As soon as the user enters their transaction, a frontrunner can compose their own transaction to buy exactly the amount that would cause the original user to lose their 2% slippage tolerance (hence why it is called a Sandwich Attack). The attacker would simply have to monitor Cardano’s mempools (which is public information) and provided that they’re connected to enough relays on the blockchain, they can see most of the transactions before they get on-chain.
Now, the only thing the frontrunner needs to do is create a transaction with a smaller TX hash, which can be easily achieved by looping over different TX parameters and choosing the one that gives the best TX hash (in this case, as close to “0000000…” so this transaction is picked up first by the algorithm).
As such, both the frontrunner’s transaction (TX hash “0000000…”) and the transaction from the user (“34df…”) would be included in the same block.
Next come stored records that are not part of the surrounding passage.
(** *** Destroying and creating *)

Lemma unref_pages_ok l : ∀ mm R, inv mm R → (∀ p, p ≠ 0 → occ p l ≤ default 0 (R !! p)) →
  ∃ mm' R', unref_pages l mm = Done mm' ∧ inv mm' R' ∧
    ∀ p, p ≠ 0 → default 0 (R' !! p) = default 0 (R !! p) - occ p l.
Proof.
  induction l as [|q l IH]; intros mm R Hi Hle.
  { exists mm, R. split_and!; [done|done|]. intros p Hp. unfold occ. cbn. lia. }
  cbn [unref_pages]. destruct (Z.eqb_spec q 0) as [->|Hq]; cbn [mbind outcome_bind].
  - assert (∀ p, p ≠ 0 → occ p (0 :: l) = occ p l) as Ho
      by (intros p Hp; rewrite occ_cons, decide_False by done; lia).
    destruct (IH mm R Hi) as (mm'&R'&->&?&HR'); [intros p Hp; rewrite <-Ho by done; auto|].
    exists mm', R'. split_and!; [done|done|]. intros p Hp. rewrite Ho by done. auto.
  - pose proof (Hle q Hq) as Hq1. rewrite occ_cons, decide_True in Hq1 by done. pose proof (occ_nonneg q l).
    destruct (R !! q) as [n|] eqn:Hn; cbn in Hq1; [|lia].
    destruct (fa_unref mm R q n Hi Hn) as (mm1&->&Hi1). cbn [mbind outcome_bind].
    set (R1 := if n =? 1 then delete q R else <[q := n - 1]> R) in *.
    assert (∀ p, default 0 (R1 !! p) = default 0 (R !! p) - (if decide (q = p) then 1 else 0)) as HR1.
    { intros p. unfold R1. destruct (Z.eqb_spec n 1) as [->|]; case_decide as Hqp; subst.
      - by rewrite lookup_delete_eq, Hn.
      - rewrite lookup_delete_ne by done. lia.
      - by rewrite lookup_insert_eq, Hn.
      - rewrite lookup_insert_ne by done. lia. }
    destruct (IH mm1 R1 Hi1) as (mm'&R'&->&?&HR').
    { intros p Hp. rewrite HR1. specialize (Hle p Hp). rewrite occ_cons in Hle. lia. }
    exists mm', R'. split_and!; [done|done|]. intros p Hp. rewrite HR', HR1, occ_cons by done. lia.
Qed.

Lemma destroy_ok raw s R id o : vm_inv s R → vm_objects s !! id = Some o →
  ∃ s' R', vm_step reclaim fuel raw (VDestroy id) s = Done s' ∧ vm_inv s' R' ∧
    vm_view s' = spec_step (VDestroy id) (vm_view s).
Proof.
  intros Hv Ho. unfold vm_step, get_object. rewrite Ho. cbn [mbind outcome_bind].
  destruct (unref_pages_ok (o_pages o) (vm_mm s) R (proj1 Hv)) as (mm'&R'&->&Hi&HR').
  { intros p Hp. rewrite (proj1 (proj2 Hv)) by done. by eapply slots_ge. }
  cbn [mbind outcome_bind]. eexists _, R'. split; [done|]. split; [split_and!|].
  - done.
  - intros p Hp. cbn [vm_objects]. rewrite HR', (proj1 (proj2 Hv)), (slots_delete p _ id o) by done. done.
  - cbn [vm_objects]. intros id1 o1 [Hne Ho1]%lookup_delete_Some.
    destruct (proj2 (proj2 Hv) id1 o1 Ho1) as (f1&Hb1&Hf1&Hs1). exists f1. split_and!; [done| |done].
    intros i p Hp. destruct (Hf1 i p Hp) as [H0 H1]. split; [done|]. intros Hp0 Hfi.
    specialize (H1 Hp0 Hfi). pose proof (occ_pos _ _ _ Hp) as Hge. specialize (HR' p Hp0).
    destruct (single_not_other s R p id1 o1 id o Hv Hp0 H1 Ho1 Hge ltac:(done) Ho) as [_ Hz].
    rewrite H1, Hz in HR'. cbn in HR'. destruct (R' !! p); cbn in HR'; [f_equal; lia|lia].
  - unfold vm_view. cbn [vm_mem vm_objects spec_step]. by rewrite fmap_delete.
Qed.

Lemma new_ok raw s R id n : vm_inv s R → vm_objects s !! id = None → 0 ≤ n →
  bitmap_bytes n ≤ Z.of_nat (length raw) →
  ∃ s' R', vm_step reclaim fuel raw (VNew id n) s = Done s' ∧ vm_inv s' R' ∧
    vm_view s' = spec_step (VNew id n) (vm_view s).
Proof.
  intros Hv Hnew Hn Hraw. unfold vm_step, anonymous_of_size, object_new. rewrite length_replicate, Z2Nat.id by done.
  destruct (bm_new raw n Hn Hraw) as (b&->&Hb). cbn [mbind outcome_bind].
  assert (∀ p, p ≠ 0 → occ p (replicate (Z.to_nat n) 0) = 0) as Hz.
  { intros p Hp. induction (Z.to_nat n) as [|k IH]; [done|]. cbn [replicate].
    rewrite occ_cons, decide_False by done. lia. }
  eexists _, R. split; [done|]. split; [split_and!|].
  - apply (proj1 Hv).
  - intros p Hp. cbn [vm_objects]. rewrite slots_insert by done. cbn [o_pages]. rewrite Hz by done.
    rewrite (proj1 (proj2 Hv)) by done. lia.
  - cbn [vm_objects]. intros id1 o1 [[<- <-]|[Hne Ho1]]%lookup_insert_Some; [|by eapply (proj2 (proj2 Hv))].
    exists (λ _, false). split_and!; [|  |by eexists]; cbn [o_pages o_cow].
    + by rewrite length_replicate, Z2Nat.id.
    + intros i p [-> _]%lookup_replicate. done.
  - unfold vm_view, object_view. cbn [vm_mem vm_objects spec_step]. rewrite fmap_insert. cbn [o_pages].
    by rewrite fmap_replicate.
Qed.

Lemma write_ok raw s R id o i off b : vm_inv s R → vm_objects s !! id = Some o →
  (i < length (o_pages o))%nat →
  no_page s (vm_step reclaim fuel raw (VWrite id (Z.of_nat i) off b) s) ∨
  ∃ s' R', vm_step reclaim fuel raw (VWrite id (Z.of_nat i) off b) s = Done s' ∧ vm_inv s' R' ∧
    vm_view s' = spec_step (VWrite id (Z.of_nat i) off b) (vm_view s).
Proof.
  intros Hv Ho Hi. unfold vm_step, get_object. rewrite Ho. cbn [mbind outcome_bind].
  destruct (write_fault_ok s R id o i Hv Ho Hi) as [[? Hno]|(o'&mm'&mem'&R'&Hw&Hv'&Hview&Hwr)].
  { left. split; [done|]. intros a (r&Hr&_)%bind_Done. by eapply Hno. }
  right. rewrite Hw. cbn [mbind outcome_bind].
  destruct (store_ok _ R' id o' i off b Hv' (lookup_insert_eq _ _ _) Hwr) as (mem2&Hst&Hview2).
  cbn [vm_mem vm_mm vm_objects] in Hst, Hview2. rewrite Hst. cbn [mbind outcome_bind].
  eexists _, R'. split; [done|]. split; [exact Hv'|]. by rewrite Hview2, Hview.
Qed.
Lemma merge_next_ok sp l1 g l2 s z u : regions_of sp (l1 ++ g :: l2) →
  ∃ h td k2 gz, merge_next (sp_heap sp) (g_loc g) = Done (h, td) ∧
    merged_after l2 k2 g gz td ∧ not_in td (l1 ++ g :: k2) ∧
    regions_of (mk_space s z (m_region_map sp) u h (sp_fresh sp))
      (l1 ++ mk_reg (g_loc g) (g_start g) gz (g_used g) (g_vm g) :: k2).
Proof.
  intros Hr. pose proof (regions_node _ _ _ _ Hr) as Hng.
  assert (regions_of (mk_space s z (m_region_map sp) u (sp_heap sp) (sp_fresh sp)) (l1 ++ g :: l2)) as Hsame
    by (by destruct Hr; split).
  assert (mk_reg (g_loc g) (g_start g) (g_size g) (g_used g) (g_vm g) = g) as Hgid by (by destruct g).
  destruct l2 as [|n k2].
  - exists (sp_heap sp), None, [], (g_size g). rewrite Hgid.
    split_and!; [|left; split_and!; [done..|apply head_used_nil]|done|done].
    unfold merge_next. rewrite (deref_Done _ _ _ Hng). done.
  - destruct (g_used n) eqn:Hn.
    + exists (sp_heap sp), None, (n :: k2), (g_size g). rewrite Hgid.
      split_and!; [|left; split_and!; [done..|]|done|done].
      * unfold merge_next. rewrite (deref_Done _ _ _ Hng). cbn [mbind outcome_bind node_of sr_next head_loc].
        pose proof (ro_seg _ _ Hr) as [_ (_&Hnn&_)]%seg_app. rewrite (deref_Done _ _ _ Hnn).
        cbn [mbind outcome_bind node_of sr_used]. by rewrite Hn.
      * by intros g' l' [= <- _].
    + destruct (merge_next_free sp l1 g n k2 s z u Hr Hn) as (h&Hm&Hni&Hr').
      exists h, (Some (g_loc n)), k2. eexists. split_and!; [done| |done|done]. right. by exists n.
Qed.

Lemma regions_delete_opt sp l td : regions_of sp l → not_in td l →
  regions_of (mk_space (sp_start sp) (sp_size sp) (m_region_map sp) (m_used sp) (delete_opt (sp_heap sp) td) (sp_fresh sp)) l.
Proof.
  intros [] Hni. destruct td as [a|]; [|by split]. split; cbn; try done.
  - by apply seg_delete.
  - intros b. rewrite lookup_delete_is_Some. intros [_ ?]. auto.
Qed.

(** The list after [g] has been freed. *)
Definition freed (l1 : list region) (g : region) (l2 : list region) (l' : list region) : Prop :=
  ∃ k1 k2 s e, l' = k1 ++ mk_reg (g_loc g) s (e - s) false None :: k2 ∧
    ((k1 = l1 ∧ s = g_start g ∧ last_used l1) ∨
     ∃ p, l1 = k1 ++ [p] ∧ g_used p = false ∧ s = g_start p) ∧
    ((k2 = l2 ∧ e = g_start g + g_size g ∧ head_used l2) ∨
     ∃ n, l2 = n :: k2 ∧ g_used n = false ∧ e = g_start n + g_size n).

Lemma freed_tiled st l1 g l2 en l' : (PAGE_SIZE | st) → tiled st (l1 ++ g :: l2) en → freed l1 g l2 l' →
  tiled st l' en.
Proof.
  intros Hst Ht (k1&k2&s&e&->&H1&H2). destruct (tiled_mid _ _ _ _ _ Ht Hst) as (?&?&?&Ha&?&Ht1&Ht2).
  assert (tiled st k1 s ∧ s ≤ g_start g ∧ (PAGE_SIZE | s)) as (Hk1&Hs&Hsa).
  { destruct H1 as [(->&->&_)|(p&->&_&->)]; [done|]. apply tiled_mid in Ht1 as (?&?&?&?&_&?&_); [|done].
    split_and!; [done|lia|done]. }
  assert (tiled e k2 en ∧ g_start g + g_size g ≤ e ∧ (PAGE_SIZE | e)) as (Hk2&He&Hea).
  { assert (PAGE_SIZE | g_start g + g_size g) by (by apply Z.divide_add_r).
    destruct H2 as [(->&->&_)|(n&->&_&->)]; [done|]. apply (tiled_mid _ []) in Ht2 as (?&?&?&?&?&_&?); [|done].
    split_and!; [done|lia|by apply Z.divide_add_r]. }
  apply tiled_app. exists s. split; [done|]. cbn. split_and!; [done|lia|by apply Z.divide_sub_r|].
  by replace (s + (e - s)) with e by lia.
Qed.

Lemma freed_used l1 g l2 l' : g_used g = true → freed l1 g l2 l' →
  used_sum l' = used_sum (l1 ++ g :: l2) - g_size g.
Proof.
  intros Hg (k1&k2&s&e&->&H1&H2). rewrite !used_sum_app. cbn. rewrite Hg.
  assert (used_sum k1 = used_sum l1) as ->.
  { destruct H1 as [(->&_)|(p&->&Hp&_)]; [done|]. rewrite used_sum_app. cbn. rewrite Hp. lia. }
  assert (used_sum k2 = used_sum l2) as ->.
  { destruct H2 as [(->&_)|(n&->&Hn&_)]; [done|]. cbn. rewrite Hn. lia. }
  lia.
Qed.

Lemma freed_coalesced l1 g l2 l' : coalesced (l1 ++ g :: l2) → freed l1 g l2 l' → coalesced l'.
Proof.
  intros (Hc1&Hc2&_)%coalesced_mid (k1&k2&s&e&->&H1&H2). apply coalesced_mid.
  assert (coalesced k1 ∧ last_used k1) as [? ?].
  { destruct H1 as [(->&_&?)|(p&->&Hp&_)]; [done|]. apply coalesced_mid in Hc1 as (?&_&H). tauto. }
  assert (coalesced k2 ∧ head_used k2) as [? ?].
  { destruct H2 as [(->&_&?)|(n&->&Hn&_)]; [done|]. apply (coalesced_mid []) in Hc2 as (_&?&H'). tauto. }
  done.
Qed.

Lemma freed_elem l1 g l2 l' g' : freed l1 g l2 l' → g' ∈ l' → g_vm g' = None ∨ g' ∈ l1 ++ g :: l2.
Proof.
  intros (k1&k2&s&e&->&H1&H2). rewrite elem_of_app, elem_of_cons. intros [Hin|[->|Hin]]; [right|by left|right].
  - destruct H1 as [(->&_)|(p&->&_)]; set_solver.
  - destruct H2 as [(->&_)|(n&->&_)]; set_solver.
Qed.

(** The result of the two halves, with the machine arithmetic resolved. *)
Lemma freed_intro st l1 g l2 en k1 k2 gs gz gz' td0 td1 : 0 ≤ st → en < 2 ^ 32 → (PAGE_SIZE | st) →
  tiled st (l1 ++ g :: l2) en → merged_before l1 k1 g gs gz td0 →
  merged_after l2 k2 (mk_reg (g_loc g) gs gz false None) gz' td1 →
  freed l1 g l2 (k1 ++ mk_reg (g_loc g) gs gz' false None :: k2).
Proof.
  intros H0 Hen Hst Ht Hb Ha. destruct (tiled_mid _ _ _ _ _ Ht Hst) as (?&?&?&Hal&?&Ht1&Ht2).
  assert (0 ≤ gs ≤ g_start g ∧ gs + gz = g_start g + g_size g ∧
    ((k1 = l1 ∧ gs = g_start g ∧ last_used l1) ∨ ∃ p, l1 = k1 ++ [p] ∧ g_used p = false ∧ gs = g_start p))
    as (Hgs&Hgz&Hbefore).
  { destruct Hb as [(_&->&->&->&?)|(p&->&Hp&_&->&->)].
    - split_and!; [lia..|]. by left.
    - apply tiled_mid in Ht1 as (?&?&?&_&_&_&Hpe); [|done]. cbn in Hpe.
      rewrite !u32_id by lia. split_and!; [lia..|]. right. exists p. split_and!; [done|done|lia]. }
  exists k1, k2, gs, (gs + gz'). split; [do 3 f_equal; lia|]. split; [done|].
  destruct Ha as [(_&->&->&?)|(n&->&Hn&_&->)]; cbn [g_size].
  - left. done.
  - apply (tiled_mid _ []) in Ht2 as (_&?&?&_&_&Hns&_); [|by apply Z.divide_add_r]. cbn in Hns.
    right. exists n. rewrite u32_id by lia. split_and!; [done|done|lia].
Qed.

Lemma free_region_ok sp l1 g l2 : space_inv sp (l1 ++ g :: l2) → g_used g = true →
  ∃ sp' l', free_region sp (g_loc g) = Done sp' ∧ freed l1 g l2 l' ∧ space_inv sp' l'.
Proof.
  intros Hi Hg. pose proof (si_regions _ _ Hi) as Hr. pose proof (regions_node _ _ _ _ Hr) as Hng.
  unfold free_region. rewrite (deref_Done _ _ _ Hng). cbn [mbind outcome_bind].
  rewrite (update_Done _ _ _ _ Hng). cbn [mbind outcome_bind].
  set (g0 := mk_reg (g_loc g) (g_start g) (g_size g) false None).
  set (u := u32 (m_used sp - g_size g)).
  pose proof (regions_change sp l1 g l2 g0 (sp_start sp) (sp_size sp) u (sp_fresh sp) Hr eq_refl ltac:(lia)) as Hr0.
  set (sp0 := mk_space _ _ _ _ _ _) in Hr0.
  destruct (merge_prev_ok sp0 l1 g0 l2 (sp_start sp) (sp_size sp) u Hr0)
    as (h1&map1&td0&k1&gs&gz&Hm1&Hb&Hni0&Hr1). cbn [sp0 sp_heap m_region_map sp_fresh] in Hm1, Hr1.
  change (with_vmRegion None (with_used false (node_of g (head_loc l2 None) (last_loc None l1))))
    with (node_of g0 (head_loc l2 None) (last_loc None l1)).
  change (g_loc g0) with (g_loc g) in *. rewrite Hm1. cbn [mbind outcome_bind].
  set (g1 := mk_reg (g_loc g) gs gz (g_used g0) (g_vm g0)) in *.
  destruct (merge_next_ok _ k1 g1 l2 (sp_start sp) (sp_size sp) u Hr1) as (h2&td1&k2&gz'&Hm2&Ha&Hni1&Hr2).
  cbn [sp_heap m_region_map sp_fresh] in Hm2, Hr2. change (g_loc g1) with (g_loc g) in *.
  rewrite Hm2. cbn [mbind outcome_bind].
  set (l' := k1 ++ mk_reg (g_loc g) (g_start g1) gz' (g_used g1) (g_vm g1) :: k2) in *.
  assert (freed l1 g l2 l') as Hfr.
  { pose proof (si_start _ _ Hi) as [? ?]. pose proof (si_end _ _ Hi) as [_ ?].
    eapply (freed_intro (sp_start sp)); [done|done|done|by apply Hi|exact Hb|exact Ha]. }
  eexists _, l'. split; [done|]. split; [done|].
  assert (not_in td0 l' ∧ not_in td1 l') as [Hd0 Hd1].
  { split.
    - destruct td0 as [a|]; [|done]. cbn in Hni0 |- *. intros Hin. apply Hni0. unfold l' in Hin.
      rewrite fmap_app, fmap_cons, elem_of_app, elem_of_cons in Hin |- *. cbn [g_loc] in Hin.
      destruct Hin as [?|[?|Hin]]; [by left|right; by left|right; right].
      destruct Ha as [(_&->&_)|(n&->&_)]; [done|]. rewrite fmap_cons. by right.
    - destruct td1 as [a|]; [|done]. cbn in Hni1 |- *. unfold l'. by rewrite fmap_app, fmap_cons in Hni1 |- *. }
  pose proof (regions_delete_opt _ _ _ (regions_delete_opt _ _ _ Hr2 Hd0) Hd1) as Hr3.
  cbn [sp_start sp_size m_region_map m_used sp_heap sp_fresh] in Hr3.
  pose proof (used_sum_le _ _ _ (freed_tiled _ _ _ _ _ _ (proj2 (si_start _ _ Hi)) (si_tiled _ _ Hi) Hfr)) as Hle.
  pose proof (si_start _ _ Hi). pose proof (si_end _ _ Hi).
  split; cbn [sp_start sp_size m_used]; try done.
  - eapply freed_tiled; [apply Hi|apply Hi|done].
  - eapply freed_coalesced; [apply Hi|done].
  - rewrite (freed_used _ _ _ _ Hg Hfr) in Hle |- *. rewrite (si_used _ _ Hi). cbn [node_of sr_size].
    apply u32_id. lia.
  - intros g' Hg' Hu. destruct (freed_elem _ _ _ _ g' Hfr Hg') as [?|Hin]; [done|]. by eapply (si_free _ _ Hi).
Qed.

(** ** Runs *)

(** The region a caller got is marked with what is mapped there ([map_object]). *)
Definition set_vmRegion (sp : VMSpace) (a : loc) (v : Z) : outcome VMSpace :=
  h ← update (sp_heap sp) a (with_vmRegion (Some v)); Done (with_heap sp h).

(** A used region of the space, by its node. *)
Definition used_region (sp : VMSpace) (a : loc) : Prop :=
  ∃ l1 g l2, regions_of sp (l1 ++ g :: l2) ∧ g_loc g = a ∧ g_used g = true.

Inductive space_step : VMSpace → VMSpace → Prop :=
  | step_space sp sz r sp' : 0 < sz < 2 ^ 32 → (PAGE_SIZE | sz) →
      alloc_space sp sz = Done (r, sp') → space_step sp sp'
  | step_space_at sp sz address r sp' : 0 < sz < 2 ^ 32 → (PAGE_SIZE | sz) → (PAGE_SIZE | address) →
      alloc_space_at sp sz address = Done (r, sp') → space_step sp sp'
  | step_set sp a v sp' : used_region sp a → set_vmRegion sp a v = Done sp' → space_step sp sp'
  | step_release sp a sp' : used_region sp a → free_region sp a = Done sp' → space_step sp sp'.

(** The list of a space is determined by its heap. *)
Lemma seg_unique p l l' h : seg p l None h → seg p l' None h → head_loc l None = head_loc l' None → l = l'.
Proof.
  revert p l'. induction l as [|g l IH]; intros p [|g' l']; cbn; try done.
  intros [Hg Hl] [Hg' Hl'] [= He]. rewrite He in Hg, Hl. rewrite Hg in Hg'. injection Hg' as Hs Hz Hu Hn Hv.
  assert (g = g') as -> by (destruct g, g'; cbn in *; congruence). f_equal. by eapply IH.
Qed.

Lemma regions_unique sp l l' : regions_of sp l → regions_of sp l' → l = l'.
Proof. intros [H1 Hs _ _] [H1' Hs' _ _]. eapply seg_unique; [done|done|]. by rewrite <-H1. Qed.

Lemma used_region_split sp l a : space_inv sp l → used_region sp a →
  ∃ l1 g l2, l = l1 ++ g :: l2 ∧ g_loc g = a ∧ g_used g = true.
Proof.
  intros Hi (l1&g&l2&Hr&Ha&Hu). exists l1, g, l2. split_and!; [|done|done].
  eapply regions_unique; [apply Hi|done].
Qed.
(* ===== verification/AddressSpace.v ===== *)
(** * Mapping objects into a space (the rest of kernel/memory/VMSpace.cpp and
    kernel/memory/VMRegion.cpp)

    [VMSpace] finds room, [PageDirectory] maps pages, [VMObject] provides them;
    this file has the operations of [VMSpace] that put the three together:
    mapping, unmapping, page faults and forking. *)

From stdpp Require Import base numbers list option gmap sets.
From S2P Require Import Prelude.
From S2P Require Import Bitmap.
From S2P Require Import PhysicalPage.
From S2P Require Import PhysicalRegion.
From S2P Require Import Frames.
From S2P Require Import VMObject.
From S2P Require Import PageDirectory.
From S2P Require Import VMSpace.

Local Open Scope Z_scope.

(** What all spaces share: the objects and their pages, the [VMRegion]s by
    number, and the kernel's page tables. *)
Record machine : Type := mk_machine {
  ma_vm : vm_state;
  ma_regions : gmap Z VMRegion;
  ma_next : Z;
  ma_kernel : KernelTables;
}.

(** A space with its page directory. *)
Record aspace : Type := mk_aspace { as_space : VMSpace; as_pd : PageDirectory }.

Inductive FaultType : Type := FRead | FWrite | FExecute | FUnknown.

#[export] Instance FaultType_eq_dec : EqDecision FaultType.
Proof. solve_decision. Defined.

Definition get_vmregion (m : machine) (id : Z) : outcome VMRegion :=
  match ma_regions m !! id with Some r => Done r | None => Undef end.

Definition set_vm (m : machine) (v : vm_state) : machine :=
  mk_machine v (ma_regions m) (ma_next m) (ma_kernel m).
Definition set_kernel (m : machine) (k : KernelTables) : machine :=
  mk_machine (ma_vm m) (ma_regions m) (ma_next m) k.
Definition put_region (m : machine) (id : Z) (r : VMRegion) : machine :=
  mk_machine (ma_vm m) (<[id := r]> (ma_regions m)) (ma_next m) (ma_kernel m).

Section operations.
Context (table_region : KernelTables → outcome (Z * KernelTables)).
Context (reclaim : MemoryManager → outcome (Z * MemoryManager)) (fuel : nat).
Context (inode_read : Z → Z → Z → result (list Z)) (raw : list Z).

(** The end of the mapping functions: a [VMRegion] is created for the region
    found and its pages are mapped. *)
Definition make_region (m : machine) (s : aspace) (a : loc) (object start sz object_start : Z) (prot : VMProt)
    : outcome (Z * machine * aspace) :=
  o ← get_object (ma_vm m) object;
  let r := mk_vmregion object start sz object_start prot true in
  let id := ma_next m in
  sp ← set_vmRegion (as_space s) a id;
  '(pd, k) ← pd_map table_region o r 0 0 (as_pd s) (ma_kernel m);
  Done (id, mk_machine (ma_vm m) (<[id := r]> (ma_regions m)) (id + 1) k, mk_aspace sp pd).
When they are about to get batched, the first transaction to be executed will be the one with the smallest TX hash (the frontrunner’s transaction). Once the swap is complete, the frontrunner simply has to sell the asset back, earning a profit at the expense of the user.
Solution and Lessons Learned
It is important to highlight that it is the “default setting” in the Cardano blockchain that transaction inputs are re-ordered based on TX hash. As such, the decision to order transactions based on TX hash in the batching algorithm was purely done so for optimization purposes.
After fully investigating the attack pattern and understanding how the malicious actor was able to perform a sandwich attack, the solution was simple: we just had to add in the off-chain batching algorithm the logic that the lexicographic order of orders within the same batch has to be the same as the chronical order of orders. This means it’s no longer the TX ID that orders transactions.
As indicated, current analysis indicates the attack started on the 21st of November and spanned 880 trades for a total profit of around 11k ADA. We have reached out to other DEXs in the ecosystem to ensure they are not vulnerable to this same attack.
We would like to thank the community members who alerted us of this issue. We truly appreciate having such an active and careful community that alerted us and the rest of the community of the attack that was being perpetrated.